The call lasted under two minutes — the boy said he didn't know where the girl was, Kasprzak-Bratcher said.

"He told me that he had talked to her about five minutes ago," Kasprzak-Bratcher said. "And he said she was running away to California with L.J."

According to earlier testimony from a mutual friend of the two teens, Kasprzak had talked about a 17-year-old boy "L.J." that she liked. But police were never able to prove that this boy ever existed.

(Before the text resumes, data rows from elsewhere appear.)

(* ===== verification/Prelude.v ===== *)
(** * Verification of the decentralised refund-operations agents

    Three agents settle customer tickets by events on a broker, with no
    orchestrator.  The Customer-Resolution agent owns the case: it reads a ticket,
    asks the Billing-Entitlement and the Risk-Fraud agents for an analysis each,
    and rules on their two domain results.  Everything the agents do goes through
    a shared foundation: envelopes and a payload registry, a consumer, an agent
    runtime that serves task requests, an LLM runtime for assistive text, audit
    records.  The development models the three agents and the foundation, and
    proves what the agents promise each other and their operators.  Paths below
    are relative to [src/]; the foundation is [src/src/agent_foundation].

    ** How the program is modelled

    - An exception is the [Err] of the type [result] below; a handler that catches
      one matches on it.  A method that mutates an object takes the object and
      returns it; the resolution agent's cases, which several coroutines share,
      live in a store and are referred to by their slot ([StateStore]).
    - A coroutine is a tree of atomic actions and awaits ([Async.prog]).  What is
      awaited (the broker, the discovery of peers, the LLM, a sleeping clock) is
      answered by an environment: a theorem that quantifies over the answers holds
      for every failure, one that asks for [acks] holds when the broker writes
      every record.  The broker may also refuse the start, the seek and the stop of a
      client ([Wire]).  [run] executes one coroutine alone; [step] interleaves
      the coroutines of one event loop at their awaits.
    - A [float] is an IEEE binary64 number ([PyFloat]); an [int] is a [Z]; a UUID
      is its 128-bit integer; an aware [datetime] is microseconds since the epoch;
      a [str] is its bytes, of which the code maps ASCII letters only.
    - A draw of [uuid4()] is the image of a counter under an injective function
      where distinct ids matter; a clock reading is the world's, and may advance
      between actions.

    ** The files

    Foundations.
    - [Prelude]: exceptions, Python strings, lists, ordered dicts, sorting; the
      tactics and the hint database.  [PyFloat]: floats, decimals and their texts.
      [Uuid] and [PyNumber]: UUIDs and numbers read from text.
    - [Contracts] ([packages/contracts/]): the domain payloads with their
      validators, the topics.  [A2A] ([a2a.py], [payloads/task.py]): messages, task
      requests and results.  [Envelope] ([envelope.py], [payloads/],
      [runtime/agent_card.py], [transport/topics.py], the envelope of
      [transport/publisher.py]): envelopes and the registry.
    - [Async]: coroutines and the event loop.  [Execution]: equations for [run].
    - [ObsConfig], [Telemetry] ([observability/]): the settings, the
      spans and generations around the code, the trace context of an envelope.

    The agents.
    - [RiskModels], [RiskStore], [RiskScoring], [RiskService]
      ([apps/agents/risk_fraud/]): signals, policy, the seeded data, the scoring
      engine, the service and its HTTP shells; facts in [RiskScoringFacts] and
      [RiskServiceFacts].
    - [BillingModels], [BillingStore], [BillingRules], [BillingService]
      ([apps/agents/billing_entitlement/]): the same parts of the billing agent;
      facts in [BillingFacts].
    - [CaseModels], [StateStore], [Classifier], [DecisionEngine], [Drafter],
      [Normalize], [Handlers] ([apps/agents/customer_resolution/]): the case, its
      store, classification, the truth table, the drafts, the normalisation of
      peers' results, every event handler and the reaper.  Facts in
      [DecisionFacts], [StoreFacts], [DecisionBudget] and [DecisionSafety].
      [Reaper] (the loop of [reaper.py]), [LlmDrafter] ([draft_with_llm]) and
      [ResolutionApp] ([agentcore_app.py]) hold their definitions and theorems.
    - [Peers] (their [main.py] and [identity.py]): what the two peers register on
      their runtimes; facts in [PeerFacts].  [Executors] ([app/*/main.py]): the three
      agents as A2A executors.
    - [Startup] (their [config.py], [apps/agents/common.py], the settings of the demo):
      what a process reads from its environment when it starts, and the cards of the A2A
      servers.
    - [Service] ([agent.py]): the resolution agent's process, its consumers, endpoint,
      reaper and background tasks on one event loop; [Costs]: the budget of decisions of
      its coroutines.
    - [ProgLogic]: the interface of a logic over coroutines, against which what the agents
      share (audits, discovery, the LLM runtime, the consumer, the endpoint) is shown to
      be harmless once; [DecisionBudget] and [Provenance] implement it.

    The platform.
    - [Idempotency] ([idempotency.py]): the tracker of processed events, and the
      interface [Dedup] the consumer and the runtime are proved against.
    - [Consumer] ([transport/consumer.py]) with [ConsumerFacts]; [Transport]: what
      one send can do under any broker.
    - [Runtime] ([runtime/runtime.py], the heartbeat) with [RuntimeFacts]; [Client]
      ([runtime/client.py]).
    - [Llm], [LlmRuntime] ([llm/]) with [LlmFacts]; [LlmConfig] ([llm/config.py]);
      [LlmTools] (the metadata filter and the answers of [llm/client.py],
      [llm/pricing.py], the registry of [llm/prompts.py]); [Prompts]: the text of a
      prompt; [Providers] ([llm/providers/],
      [llm/factory.py], the calls of [llm/client.py]); [LangGraph] ([llm/langgraph.py]);
      [Redaction] ([llm/redaction.py], [observability/redaction.py]).
    - [Trace], [Views] (the agent's [trace.py], [audit/store.py] and the readers of
      [apps/demo_ui]) with [TraceFacts] and [ViewFacts]; [PollCache] (the cache of
      [apps/demo_ui/config.py]), [Pages] ([app.py], [views/], [reasoning_summary.py]).
    - [Topics] ([transport/topics.py], the reading of the card topic), [Cli] ([cli.py],
      [apps/api/trace_case.py]) with [CliFacts]; [DevScripts]: the developer's scripts
      ([apps/agents/discover.py], [apps/api/], the two [dev_a2a_client.py]).

    The composition.
    - [Choreography]: the two analyses of a case and the decision they lead to.
      [EndToEnd]: the peers' recommendations carried to that decision.  [Intake]:
      the delegation.  [Workflow]: one ticket through the three agents on one log.
      [Scenarios]: schedules that show the limits.  [DemoScenarios]: what becomes of
      the tickets the demo's trigger page offers.  [Witnesses], [PlatformWitnesses],
      [ServiceWitnesses] and [DemoWitnesses]: the theorems at concrete inputs.

    ** The theorems

    - The workflow: a ticket about a purchase, delegated with all records written,
      is answered by both peers and decided once ([Workflow], [Choreography],
      [Intake], [Execution]); under any interleaving and any lost record, a case
      whose intake is over gets at most one decision, and none once it is closed
      ([DecisionSafety]); a sweep of
      the reaper decides every timed-out case ([Reaper]); an approval rests on the
      facts the peers own ([EndToEnd]).
    - The engines: each of the truth table, the billing rules and the scoring
      engine refines a decision list of its own ([DecisionFacts], [BillingFacts],
      [RiskScoringFacts]); approvals are characterised exactly.  The last two
      depart from the policies the repository documents, in one confidence of the
      refund policy and four weights of the fraud policy, and the theorems say on
      which inputs.
    - The store: its invariant, the lifecycle's order, the exclusive claim, the
      attachment of results, optimistic concurrency ([StoreFacts]).
    - The platform: an event is handled and a task performed at most once; every
      message is audited as the code audits it; which message stops an endpoint;
      a restarted tracker forgets nothing it could hold ([ConsumerFacts],
      [RuntimeFacts], [Idempotency]).
    - The LLM: its value is the provider's, the cache's or the fallback's; the
      calls are bounded; the failures that do not fall back; the audits that
      cannot be written ([LlmFacts]); what a draft of the LLM may say
      ([LlmDrafter]); which configuration layer wins ([LlmConfig]); the bounded
      metadata and the prompts that never decide ([LlmTools]); the numbers no
      redacted text value holds, and the keys that stay raw ([Redaction]).  The AgentCore entry point gives no verdict
      without both findings ([ResolutionApp]).
    - The default provider answers the schema it finds in the prompt; the settings
      the cloud providers ignore; one node of a graph returns the state it was given and
      its own keys ([Prompts], [Providers], [LangGraph]).
    - The process: how many decisions the composed service can publish, and what can
      take it down: the endpoint on one kind of message, or a consumer whose own start,
      seek or stop the broker refuses ([Service]).  An agent answers the same through Kafka,
      HTTP and A2A ([Executors]).  Telemetry never changes a result ([Telemetry]);
      what discovery keeps and loses when its topic is compacted, and the audit trail
      that never is ([Topics]); what the commands print
      ([CliFacts]); which settings stop a process or freeze it ([Startup]); the labels of
      the developer's clients hold against the agents' endpoints ([DevScripts]).
    - The views: the trace terminates and is in causal order; the timeline, stream
      and roster show what they are meant to ([TraceFacts], [ViewFacts]); a stale or a
      fresh read, one refresh per key ([PollCache]); filters, deep links and blank
      summaries of the pages ([Pages]); the scenarios of the demo, of which none is
      decided without a human ([DemoScenarios]).
    - Where the code does not do what it means to, the theorem states what it does.

    ** Fuel and bounds

    Recursion is structural wherever the data is.  The breadth-first search of
    [trace_case] has fuel 2n for n events, and [trace_terminates] shows it never
    runs out.  The repair loop of the LLM runtime recurses on its attempts
    counter.  The consumer's, the runtime's and the client's loops recurse on the
    list of what the broker yields: a finite run of the program.  The periodic loops
    (heartbeat, cards, reaper) recurse on the number of turns they are given, and the
    pauses between two turns on theirs; the theorems hold for every number.  The LRU
    holds 10000 ids, as the code's default.  Integers of the code are unbounded, as
    Python's.

    ** What is assumed

    Third-party code is a parameter: pydantic's validation of raw JSON
    ([parse_envelope] and the [validate] arguments, the class [Fields]), the JSON
    codec and the hash (the classes of [Llm]), the YAML reader, the printing of a
    UUID where its text is only copied; boto3's client, the Langfuse and OpenTelemetry
    SDKs, the a2a-sdk's task updater and Streamlit's widgets, as records of operations,
    events or values.
    The iteration order of a frozenset is an argument.  The broker, discovery and
    the LLM answer as the environment says.

    ** What is not modelled

    - Broker I/O: connections, offsets, consumer groups; the AgentCore memory and the
      servers' sockets.
    - The set-up of structlog and of the OpenTelemetry exporter; log lines.
    - The spans are not written into the handlers' definitions: [Telemetry] shows, once
      for every program, that they do not change what it does.
    - Python's case mappings beyond ASCII, and the Unicode classes of the regular
      expressions outside [Redaction], which has them (from Unicode 15.0).
    - The parsing of command lines, signal handlers and the event loop's start-up, which
      only call the modelled operations; Streamlit's reruns and layout. *)

From Stdlib Require Import ZArith Lia List String Ascii Bool DecimalString Sorted.
From stdpp Require Import base list strings gmap option.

Leavitt referred to him as a "phantom" and "Santa Claus' second cousin" during his closing argument.

A cellphone expert testified Wednesday that they were able to pinpoint where the defendant was when Kasprzak's mother called him at 9:01 p.m. that night.

He was near a pedestrian bridge west of 12600 South along the Jordan River Parkway in Draper, testified Sy Ray, who is the president of a company that specializes in police cellphone investigations.

That's the same bridge — upstream from where the girl's beaten body was later pulled from the river — where drops of Kasprzak's blood were found the next day.

Kasprzak-Bratcher said she looked directly at the defendant several times during her testimony — it was the first time she had sat across from him since he was at their home for dinner years ago.

"The idea that he at one moment could be calm and mellow and talking to me on the phone, and the next be killing my daughter and then calling me after, makes me sick," she told news reporters Wednesday.

Kasprzak had been telling her friends and family that she was pregnant with the boy's baby, though her stepfather testified Monday that she wasn't pregnant.

She wrote in a journal that she believed her boyfriend "did not want the baby that she told him she was carrying," according to a search warrant affidavit.

Kasprzak-Bratcher testified that she knew about the pregnancy rumor and that it wasn't surprising her adopted daughter would make up something like that. She sometimes lied, the mother testified, and at times would make up fictitious people.

"The idea of being pregnant was in some ways appealing to her," the mother testified. "... Her kind of fantasy about having this baby [was that] this is the one person who would love her unconditionally."

The defendant was arrested and charged in October 2014, at which time he was living in Colorado.